**WHAT TO PRODUCE:**
Repeat only the lines from the one holding "false ez st." down to the last line of the listing below, including both of those lines.
· · · ·
(** X12.  With clamping off, a drag starts with the pointer at [p0] and
    moves it through [ps] and then to [p].  If a render takes place after
    every move, each move is handled by a handler that closes over the
    position the move before it committed, and the position ends displaced
    by [p - p0], the displacement of the pointer over the whole drag (in
    exact arithmetic, for finite coordinates; the source adds the
    displacements one by one in floating point and meets this up to
    rounding).  If instead all the moves are handled by the handler of the
    render that followed the start of the drag, the position ends
    displaced by [p - last ps p0] only, the displacement of the last move:
    [lastMousePos] is a ref and advances with every move, while the
    position is read from the closure, so the earlier displacements are
    lost.  The scale is unchanged in both cases. *)
Theorem drag_tracks_pointer options container p0 ps p st :
  opt_clampPosition options = false ->
  finitePoint p0 -> Forall finitePoint (ps ++ [p]) ->
  finitePoint (position st) ->
  let st0 := handleDragStart (mouseAt p0) st in
  let rendered := dragMoves options container (ps ++ [p]) st0 in
  let within := dragMovesWithin options container st0 (ps ++ [p]) st0 in
  (px (position rendered) = px (position st) + (px p - px p0)
   /\ py (position rendered) = py (position st) + (py p - py p0)
   /\ scale rendered = scale st)
  /\ (px (position within) = px (position st) + (px p - px (last ps p0))
      /\ py (position within) = py (position st) + (py p - py (last ps p0))
      /\ scale within = scale st).
Proof.
  intros Hclamp Hp0 Hps Hpos. cbn zeta. split.
  - destruct (dragMoves_from options container (ps ++ [p]) Hclamp Hps
                (handleDragStart (mouseAt p0) st) p0)
      as (_ & _ & S & X & Y); try reflexivity; try assumption.
    rewrite last_snoc in X, Y. rewrite S, X, Y. auto.
  - unfold dragMovesWithin. rewrite fold_left_app. cbn [fold_left].
    set (st0 := handleDragStart (mouseAt p0) st).
    set (mid := fold_left _ ps st0).
    assert (L : lastMousePos mid = Some (last ps p0)).
    { apply (dragMovesWithin_last options container st0 ps Hclamp);
        reflexivity. }
    rewrite (handleDragMove_dragging options container st0 p (last ps p0) mid
               Hclamp eq_refl L).
    cbn [_setPosition position px py scale]. auto.
Qed.

Lemma drag_tracks_pointer_witness :
  px (position
        (dragMoves (exampleOptions false) (dimsOf 100 100)
           [pointOf 12 10; pointOf 30 5]
           (handleDragStart (mouseAt (pointOf 10 10))
              (exampleStage 3 (-200) (-200) 100 100))))
  = ofZ (-180)
  /\ px (position
           (dragMovesWithin (exampleOptions false) (dimsOf 100 100)
              (handleDragStart (mouseAt (pointOf 10 10))
                 (exampleStage 3 (-200) (-200) 100 100))
              [pointOf 12 10; pointOf 30 5]
              (handleDragStart (mouseAt (pointOf 10 10))
                 (exampleStage 3 (-200) (-200) 100 100))))
     = ofZ (-182).
Proof.
  destruct (drag_tracks_pointer (exampleOptions false) (dimsOf 100 100)
              (pointOf 10 10) [pointOf 12 10] (pointOf 30 5)
              (exampleStage 3 (-200) (-200) 100 100))
    as ((X & _ & _) & (X' & _ & _)).
  - reflexivity.
  - split; exact I.
  - repeat constructor.
  - split; exact I.
  - cbn [app] in X, X'. split; [rewrite X|rewrite X']; point_compute.
Defined.

(** ** The wheel router: further properties *)

Lemma handleWheel_zoom_time options container Math_sqrt e st pointer :
  we_stage e = true -> we_pointer e = Some pointer ->
  we_ctrlKey e || we_metaKey e = true ->
  lastZoomTime (handleWheel options container Math_sqrt false e st)
  = we_now e.
Proof.
  intros Hs Hp Hk. unfold handleWheel, wheelCallback.
  rewrite Hs, Hp, Hk. reflexivity.
Qed.

(** X13.  A zoom gesture opens the suppression window: after a wheel
    event with a zoom modifier handled at time [t], a wheel event without
    modifier, not classified as intentional, that arrives within
    [zoomPanTransitionDelay] of [t] leaves the state as the zoom left
    it. *)
Theorem pan_after_zoom_discarded
  options container Math_sqrt ez ep st pointer :
  we_stage ez = true -> we_pointer ez = Some pointer ->
  we_ctrlKey ez || we_metaKey ez = true ->
  we_ctrlKey ep = false -> we_metaKey ep = false ->
  we_intentional ep = false ->
  (ofZ (we_now ep - we_now ez) <=? zoomPanTransitionDelay options) = true ->
  handleWheel options container Math_sqrt false ep
    (handleWheel options container Math_sqrt false ez st)
  = handleWheel options container Math_sqrt false ez st.
Proof.
  intros Hs Hp Hk Hc Hm Hi Hd.
  apply wheel_gesture_discarded; try assumption.
  now rewrite (handleWheel_zoom_time options container Math_sqrt ez st
                 pointer Hs Hp Hk).
Qed.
· · · ·
**ANSWER TO THIS EXERCISE:**
  = handleWheel options container Math_sqrt false ez st.
Proof.
  intros Hs Hp Hk Hc Hm Hi Hd.
  apply wheel_gesture_discarded; try assumption.
  now rewrite (handleWheel_zoom_time options container Math_sqrt ez st
                 pointer Hs Hp Hk).
Qed.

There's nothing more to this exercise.